==== Input
(** * A shallow embedding of the photo-editor core

    The development follows the TypeScript sources:
    - [services/geminiService.ts]: response normalisation
      ([handleApiResponse]) and the canvas geometry of the Expand operation
      ([generateExpandedImage]);
    - [App.tsx]: the user table, the generation gate
      ([checkUserCanGenerate]) and the credit update ([updateUserCredits]);
    - [views/EditorView.tsx] (the source part without a file name that
      defines [EditorView]): the undo/redo history and the generation life
      cycle ([handleGenericGeneration] and the handlers around it);
    - [components/CombinePanel.tsx]: the guard in front of the Combine
      operation;
    - further down, the rest of these files and their callers: [fileToPart]
      of the service, the session, the user table and the transactions of
      [App.tsx], the login form, the paywall form and the admin dashboard.

    JavaScript values are modelled as follows: a string is the sequence of
    its code units, each below 256; [string | undefined] is
    [option string]; optional chaining [a?.b] is the bind of the option
    monad; a thrown value is a [Thrown]; a function that returns or throws is
    an [Outcome]; React state is an explicit record threaded through the
    handlers, each handler reading the state of the render it was created in
    and returning the state after its setter calls; a handler that awaits
    the endpoint is split at its [await] into the call and the rest, which
    runs on the state the reply finds with the variables of the call
    ([Interleaving]). *)

From Stdlib Require Import ZArith QArith Lia Ascii String.
From stdpp Require Import base option list strings pretty.

Open Scope string_scope.
Open Scope Z_scope.
Open Scope list_scope.

(** ** JavaScript helpers *)

Module Js.

(** A value thrown by [throw] or by a rejected promise: an [Error] object
    with its message, or anything else. *)
Inductive Thrown : Type :=
| ErrorObj (message : string)
| NonError.

(** A call that either returns (resolves) or throws (rejects). *)
Inductive Outcome (A : Type) : Type :=
| Resolved (value : A)
| Rejected (thrown : Thrown).
Arguments Resolved {A} value.
Arguments Rejected {A} thrown.

(** [throw new Error(message)] *)
Definition throwError {A : Type} (message : string) : Outcome A :=
  Rejected (ErrorObj message).

(** Truthiness of a [string | undefined]: [undefined] and the empty string
    are falsy. *)
Definition truthy (v : option string) : bool :=
  match v with
  | Some s => negb (String.eqb s "")
  | None => false
  end.

(** [v || ''] *)
Definition orEmpty (v : option string) : string :=
  if truthy v then default "" v else "".

(** A [string | undefined] inside a template literal. *)
Definition interpolate (v : option string) : string :=
  default "undefined" v.

(** ECMAScript's WhiteSpace and LineTerminator among the code units below
    256, which are the characters of a [string] here: TAB, LF, VT, FF, CR,
    SPACE and NO-BREAK SPACE (U+00A0). *)
Definition isWhiteSpace (a : ascii) : bool :=
  match N_of_ascii a with
  | 9%N | 10%N | 11%N | 12%N | 13%N | 32%N | 160%N => true
  | _ => false
  end.

Fixpoint trimStart (s : string) : string :=
  match s with
  | EmptyString => EmptyString
  | String a rest => if isWhiteSpace a then trimStart rest else s
  end.

(** The double-quote character, for template literals that contain one. *)
Definition dquote : string := String (ascii_of_nat 34) EmptyString.

(** [s.trim()] *)
Definition trim (s : string) : string :=
  String.rev (trimStart (String.rev (trimStart s))).

End Js.

Import Js.

(** ** services/geminiService.ts *)

Module GeminiService.

(** The fields of [GenerateContentResponse] that the service reads.
    [text] is the value of the SDK's [response.text] accessor. *)
Record Blob : Type := mkBlob {
  mimeType : option string;
  data : option string
}.

Record Part : Type := mkPart {
  inlineData : option Blob
}.

Record Content : Type := mkContent {
  parts : option (list Part)
}.

Record Candidate : Type := mkCandidate {
  content : option Content;
  finishReason : option string
}.

Record PromptFeedback : Type := mkPromptFeedback {
  blockReason : option string;
  blockReasonMessage : option string
}.

Record GenerateContentResponse : Type := mkResponse {
  promptFeedback : option PromptFeedback;
  candidates : option (list Candidate);
  text : option string
}.

(** The three messages [handleApiResponse] throws, one per throw site. *)
Definition blockedMessage (reason : string) (message : option string) : string :=
  "Request was blocked. Reason: " +:+ reason +:+ ". " +:+ orEmpty message.

Definition abnormalMessage (context reason : string) : string :=
  "Image generation for " +:+ context +:+ " stopped unexpectedly. Reason: "
    +:+ reason +:+ ". This often relates to safety settings.".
========
### Problem to solve
Search the lines above for the string "match", then show every one that has it.

### Exercise response
  match v with
  match N_of_ascii a with
  match s with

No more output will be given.